- Here are six open-source data science projects to enhance your skillset
- These projects cover a diverse set of domains, from computer vision to natural language processing (NLP), among others
- Pick your favorite open-source data science project(s) and get coding!
I recently helped out in a round of interviews for an open data scientist position. As you can imagine, there were candidates from all kinds of backgrounds – software engineering, learning and development, finance, marketing, etc.
What stood out for me was the amazing range of projects some of these folks had already done. They didn’t have a lot of industry experience in data science per se, but their passion and curiosity to learn new concepts drove them to previously unchartered land.
A common theme – open source data science projects. I have been espousing their value for the last couple of years now! Trust me, recruiters and hiring managers appreciate the extra mile you go to take up a project you haven’t seen before and work your socks off to deliver it.
That project can be from the domain you’re currently working in or the domain you want to go to. And there is no shortage of these projects.
Here, I present six such open-source data science projects in this article. I always try to keep a diverse portfolio when I’m making the shortlist – and this article is no different. You’ll find projects from computer vision to Natural Language Processing (NLP), among others.
This is the 10th edition of our monthly GitHub series. We’ve received an overwhelmingly positive response from our community ever since we started this in January 2018. In case you missed this year’s articles, you can check them out here:
Our Pick of 6 Open Source Data Science Projects on GitHub (October Edition)
Open Source Computer Vision Projects
The demand for computer vision experts is steadily increasing each year. It has established itself as an industry-leading domain (which is no surprise to anyone who follows the latest industry trends). There is a lot to do and a lot to learn as a data science professional.
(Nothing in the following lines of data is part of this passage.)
(** * LightGCN: a shallow embedding of the notebook's model, objective,
      trainer, convergence controller and evaluator.

    Tensor data are IEEE floats in the source.  They are modelled as real
    numbers extended with the three special values a float can take
    ([+inf], [-inf], [nan]); rounding and overflow are not modelled: the
    sum and the product of two numbers are their exact sum and product.
    A float result of the source therefore agrees with the value computed
    here up to rounding, as long as no operation overflows, and the
    statements about float results are chosen accordingly: they give the
    exact value before rounding, or a property that neither rounding nor
    an overflow to an infinity or to [nan] can break (a sign, a bound that
    is itself a float, a shape, which exception is raised).
    Python exceptions are modelled by a result type. *)

From Stdlib Require Import Reals Lra Lia.
From stdpp Require Import gmap list.

(** ** Python runtime: exceptions *)

Inductive exn : Type :=
| IndexError
| ValueError
| ZeroDivisionError
| RuntimeError.

Inductive result (A : Type) : Type :=
| Ok (a : A)
| Raise (e : exn).

Arguments Ok {A} a.
Arguments Raise {A} e.

#[global] Instance result_ret : MRet result := fun A a => Ok a.

#[global] Instance result_bind : MBind result := fun A B k r =>
  match r with
  | Ok a => k a
  | Raise e => Raise e
  end.

(** [for x in xs: acc = body(acc, x)] where the body may raise. *)
Fixpoint for_each {A S : Type} (body : S -> A -> result S) (xs : list A) (s : S)
  : result S :=
  match xs with
  | [] => Ok s
  | x :: xs' => s' ← body s x; for_each body xs' s'
  end.

(** [[f(x) for x in xs]] where [f] may raise. *)
Fixpoint map_result {A B : Type} (f : A -> result B) (xs : list A)
  : result (list B) :=
  match xs with
  | [] => Ok []
  | x :: xs' => y ← f x; ys ← map_result f xs'; Ok (y :: ys)
  end.

(** [xs[i]] for a non-negative index. *)
Definition index {A : Type} (xs : list A) (i : nat) : result A :=
  match xs !! i with
  | Some x => Ok x
  | None => Raise IndexError
  end.

(** [xs[ids]]: indexing a tensor by a tensor (or list) of row ids. *)
Definition gather {A : Type} (xs : list A) (ids : list nat) : result (list A) :=
  map_result (index xs) ids.

(** [range(start, stop, step)] for [step > 0], given as [start] and the
    number of remaining elements. *)
Fixpoint range_from (start step n : nat) : list nat :=
  match n with
  | O => []
  | S n' => start :: range_from (start + step) step n'
  end.

(** [len(range(0, stop, step))] for [step > 0]. *)
Definition range_len (stop step : nat) : nat :=
  match stop with
  | O => O
  | S _ => 1 + (stop - 1) / step
  end.

(** [range(0, stop, step)]; Python raises [ValueError] for a zero step. *)
Definition range_step (stop step : nat) : result (list nat) :=
  if decide (step = 0) then Raise ValueError
  else Ok (range_from 0 step (range_len stop step)).

(** [xs[start:stop]] *)
Definition slice {A : Type} (xs : list A) (start stop : nat) : list A :=
  take (stop - start) (drop start xs).

(** ** Floats *)

Inductive fval : Type :=
| Num (r : R)
| PInf
| NInf
| NaN.

Definition is_finite (x : fval) : Prop :=
  match x with Num _ => True | _ => False end.

Definition fadd (a b : fval) : fval :=
  match a, b with
  | Num x, Num y => Num (x + y)
  | NaN, _ | _, NaN => NaN
  | PInf, NInf | NInf, PInf => NaN
  | PInf, _ | _, PInf => PInf
  | NInf, _ | _, NInf => NInf
  end.

Definition fneg (a : fval) : fval :=
  match a with
  | Num x => Num (- x)
  | PInf => NInf
  | NInf => PInf
  | NaN => NaN
  end.

Definition fsub (a b : fval) : fval := fadd a (fneg b).

(** An infinity times a finite number: the sign decides. *)
Definition inf_times (pos : bool) (y : R) : fval :=
  if Rlt_dec 0 y then (if pos then PInf else NInf)
  else if Rlt_dec y 0 then (if pos then NInf else PInf)
  else NaN.

Definition fmul (a b : fval) : fval :=
  match a, b with
  | Num x, Num y => Num (x * y)
  | NaN, _ | _, NaN => NaN
  | PInf, Num y | Num y, PInf => inf_times true y
  | NInf, Num y | Num y, NInf => inf_times false y
  | PInf, PInf | NInf, NInf => PInf
  | PInf, NInf | NInf, PInf => NInf
  end.

(** Float division by an integer count, as in [x / n] with [x] a float
    tensor or numpy float: no exception, [0/0 = nan], [x/0 = +-inf]. *)
Definition fdiv_count (a : fval) (n : nat) : fval :=
  match n with
  | O =>
      match a with
      | Num x => inf_times true x
      | other => other
      end
  | S _ =>
      match a with
      | Num x => Num (x / INR n)
      | other => other
      end
  end.

(** [a > b] on floats: false as soon as one side is [nan]. *)
Definition fgtb (a b : fval) : bool :=
  match a, b with
  | NaN, _ | _, NaN => false
  | Num x, Num y => if Rgt_dec x y then true else false
  | PInf, PInf => false
  | PInf, _ => true
  | _, PInf => false
  | NInf, _ => false
  | Num _, NInf => true
  end.

(** [np.power(x, -0.5)] *)
Definition np_power_neg_half (a : fval) : fval :=
  match a with
  | Num x =>
      if Rlt_dec 0 x then Num (/ sqrt x)
      else if Rlt_dec x 0 then NaN
      else PInf
  | PInf => Num 0
  | NInf => Num 0
  | NaN => NaN
  end.

(** [sqrt] on floats, as taken by [Tensor.norm(2)]. *)
Definition fsqrt (a : fval) : fval :=
  match a with
  | Num x => if Rlt_dec x 0 then NaN else Num (sqrt x)
  | PInf => PInf
  | NInf => NaN
  | NaN => NaN
  end.

(** [F.softplus] with its defaults [beta = 1], [threshold = 20]. *)
Definition softplus (a : fval) : fval :=
  match a with
  | Num x => if Rlt_dec 20 x then Num x else Num (ln (1 + exp x))
  | PInf => PInf
  | NInf => Num 0
  | NaN => NaN
  end.

(** Sum of a float sequence, accumulated from [0.0] left to right. *)
Definition fsum (xs : list fval) : fval := foldl fadd (Num 0) xs.

(** [torch.mean] / [np.mean] of a one-dimensional float sequence: the sum
    divided by the length; the mean of an empty sequence is [nan]. *)
Definition fmean (xs : list fval) : fval := fdiv_count (fsum xs) (length xs).

(** ** Dense tensors

    A vector is a list of floats, a matrix a list of rows, a tensor of
    rank 3 a list of matrices. *)

Abbreviation vec := (list fval) (only parsing).
Abbreviation matrix := (list (list fval)) (only parsing).
Abbreviation tensor3 := (list (list (list fval))) (only parsing).

(** Elementwise [a + b] and [a * b] of same-shape tensors. *)
Definition vadd (a b : vec) : vec := zip_with fadd a b.
Definition madd (a b : matrix) : matrix := zip_with vadd a b.
Definition vmul (a b : vec) : vec := zip_with fmul a b.

(** [t / n] for an integer [n]. *)
Definition vdiv_count (a : vec) (n : nat) : vec := (fun x => fdiv_count x n) <$> a.
Definition mdiv_count (a : matrix) (n : nat) : matrix := (fun v => vdiv_count v n) <$> a.

(** [torch.cat([a, b], dim=0)] *)
Definition cat (a b : matrix) : matrix := a ++ b.

(** [torch.stack(ts, dim=0)]: the tensors become the slices of the new
    leading axis, shape [L x N x D]. *)
Definition stack_dim0 (ts : list matrix) : tensor3 := ts.

(** [torch.stack(ts, dim=1)]: the new axis is the second one, shape
    [N x L x D]; slice [n] holds row [n] of every tensor, in order. *)
Definition stack_dim1 (ts : list matrix) : tensor3 :=
  match ts with
  | [] => []
  | t0 :: _ => (fun n => (fun t => default [] (t !! n)) <$> ts) <$> seq 0 (length t0)
  end.

(** Reduction of a non-empty list of same-shape tensors by [add]. *)
Definition sum_slices {A : Type} (add : A -> A -> A) (empty : A) (xs : list A) : A :=
  match xs with
  | [] => empty
  | x :: xs' => foldl add x xs'
  end.

(** [t.mean(0)] of a rank-3 tensor: the slices along the leading axis are
    added up and divided by their number. *)
Definition mean_dim0 (t : tensor3) : matrix :=
  mdiv_count (sum_slices madd [] t) (length t).

(** [torch.mean(t, dim=1)] of a rank-3 tensor: for every index of the
    leading axis, the mean over the second axis. *)
Definition mean_dim1 (t : tensor3) : matrix :=
  (fun sl => vdiv_count (sum_slices vadd [] sl) (length sl)) <$> t.

(** [torch.sum(a * b, dim=1)] is the row-wise dot product. *)
Definition dot (a b : vec) : fval := fsum (vmul a b).

(** [t.norm(2)]: the 2-norm of the flattened tensor. *)
Definition norm2 (t : matrix) : fval :=
  fsqrt (fsum ((fun x => fmul x x) <$> concat t)).

(** [x.pow(2)] *)
Definition pow2 (x : fval) : fval := fmul x x.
Here are three useful open-source computer vision projects you’ll enjoy working on. And if you’re new to this burgeoning field, I suggest checking out the below popular course:
Few-Shot vid2vid by NVIDIA
I came across the concept of video-to-video (vid2vid) synthesis last year and was blown away by its effectiveness. vid2vid essentially converts a semantic input video to an ultra-realistic output video. This idea has come a long way since then.
But there are currently two primary limitations with these vid2vid models:
- They require humongous amounts of training data
- These models struggle to generalize beyond the training data
That’s where NVIDIA’s Few-Shot viv2vid framework comes in. As the creator state, we can use it for “generating human motions from poses, synthesizing people talking from edge maps, or turning semantic label maps into photo-realistic videos.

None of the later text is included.